Top of Records for this task
(** The loop of [readBytes] fetches a chunk only when the cursor has
    reached it. *)
Lemma readLoop_fetched (cs : ByteSource) (fuel : nat) :
  Forall (fun c => c <> []) cs ->
  forall (n bytes : Z) (st st' : DecoderState),
    cursor_ok st -> fetched cs st ->
    readLoop fuel n bytes st = Return tt st' ->
    fetched cs st'.
Proof.
  intros Hne.
  induction fuel as [|fuel IH]; intros n bytes st st' Hok Hf Hrun.
  - cbn [readLoop] in Hrun. destruct (bytes <? n); [discriminate|].
    injection Hrun as <-. assumption.
  - cbn [readLoop] in Hrun. destruct (bytes <? n) eqn:Eb.
    2:{ injection Hrun as <-. assumption. }
    apply Z.ltb_lt in Eb.
    destruct Hf as (Hcs & Hlen & Hstrict).
    pose proof Hok as (Hc & Hcur & Hin & Hend).
    assert (Hfetch : exists st1,
               (if byteLength (chunks st) <=? chunk st
                then match reader st with
                     | [] => None
                     | value :: rest =>
                         Some (mkState (chunks st ++ [value]) (chunk st) (cursor st) rest
                                       (running st))
                     end
                else Some st) = Some st1
               /\ cursor_ok st1 /\ fetched cs st1
               /\ chunk st1 < byteLength (chunks st1)).
    { destruct (byteLength (chunks st) <=? chunk st) eqn:Ec.
      - destruct (reader st) as [|value rest] eqn:Er; [discriminate|].
        eexists. split; [reflexivity|].
        apply Z.leb_le in Ec.
        assert (Hce : chunk st = byteLength (chunks st)) by lia.
        specialize (Hend Hce).
        assert (Hn : Z.to_nat (chunk st) = length (chunks st))
          by (unfold byteLength in Hce; lia).
        assert (Hv : value <> []).
        { rewrite Forall_forall in Hne. apply Hne. rewrite <- Hcs.
          apply in_or_app. right. left. reflexivity. }
        assert (Hix : index (chunks st ++ [value]) (chunk st) = Some value).
        { unfold index. destruct (chunk st <? 0) eqn:E0; [apply Z.ltb_lt in E0; lia|].
          rewrite Hn, nth_error_app2, Nat.sub_diag by lia. reflexivity. }
        split; [|split].
        + unfold cursor_ok. cbn [chunks chunk cursor reader running].
          rewrite byteLength_app. unfold byteLength at 2 4. cbn [length].
          repeat split; try lia.
          intros c Hi. rewrite Hix in Hi. injection Hi as <-. rewrite Hend.
          apply byteLength_nonneg.
        + unfold fetched. cbn [chunks chunk cursor reader running].
          rewrite byteLength_app. unfold byteLength at 2. cbn [length].
          rewrite <- app_assoc. cbn [app]. repeat split; try assumption; try lia.
          intros c Hi. rewrite Hix in Hi. injection Hi as <-. rewrite Hend.
          apply byteLength_pos. assumption.
        + cbn [chunks chunk]. rewrite byteLength_app. unfold byteLength at 2.
          cbn [length]. lia.
      - exists st. apply Z.leb_gt in Ec.
        split; [reflexivity|]. split; [assumption|]. split; [|assumption].
        repeat split; assumption. }
    destruct Hfetch as (st1 & Hfe & Hok1 & Hf1 & Hlt1). rewrite Hfe in Hrun. clear Hfe.
    destruct (index (chunks st1) (chunk st1)) as [c|] eqn:Ei; [|discriminate].
    destruct Hf1 as (Hcs1 & Hlen1 & Hstrict1).
    pose proof Hok1 as (Hc1 & Hcur1 & Hin1 & Hend1).
    specialize (Hin1 c Ei).
    destruct (n <? byteLength c - cursor st1 + bytes) eqn:En.
    + apply Z.ltb_lt in En. rewrite readLoop_done in Hrun by lia.
      injection Hrun as <-. unfold fetched. cbn [chunks chunk cursor reader running].
      repeat split; try assumption.
      intros c' Hi. rewrite Ei in Hi. injection Hi as <-. lia.
    + apply Z.ltb_ge in En.
      apply IH in Hrun; [assumption | |].
      * unfold cursor_ok. cbn [chunks chunk cursor reader running].
        repeat split; try lia. intros c' _. apply byteLength_nonneg.
      * unfold fetched. cbn [chunks chunk cursor reader running].
        repeat split; try assumption; try lia.
        intros c' Hi. exfalso.
        destruct (index_Some _ _ _ Hi) as [Hr _]. lia.
Qed.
Bottom of Records for this task
- **Task description**
Using the entries above, output exactly the lines between the line holding "Forall (fun c => c <> []) cs ->" and the line holding "value :: rest =>", end lines included, and nothing more.

- **Result**
  Forall (fun c => c <> []) cs ->
  forall (n bytes : Z) (st st' : DecoderState),
    cursor_ok st -> fetched cs st ->
    readLoop fuel n bytes st = Return tt st' ->
    fetched cs st'.
Proof.
  intros Hne.
  induction fuel as [|fuel IH]; intros n bytes st st' Hok Hf Hrun.
  - cbn [readLoop] in Hrun. destruct (bytes <? n); [discriminate|].
    injection Hrun as <-. assumption.
  - cbn [readLoop] in Hrun. destruct (bytes <? n) eqn:Eb.
    2:{ injection Hrun as <-. assumption. }
    apply Z.ltb_lt in Eb.
    destruct Hf as (Hcs & Hlen & Hstrict).
    pose proof Hok as (Hc & Hcur & Hin & Hend).
    assert (Hfetch : exists st1,
               (if byteLength (chunks st) <=? chunk st
                then match reader st with
                     | [] => None
                     | value :: rest =>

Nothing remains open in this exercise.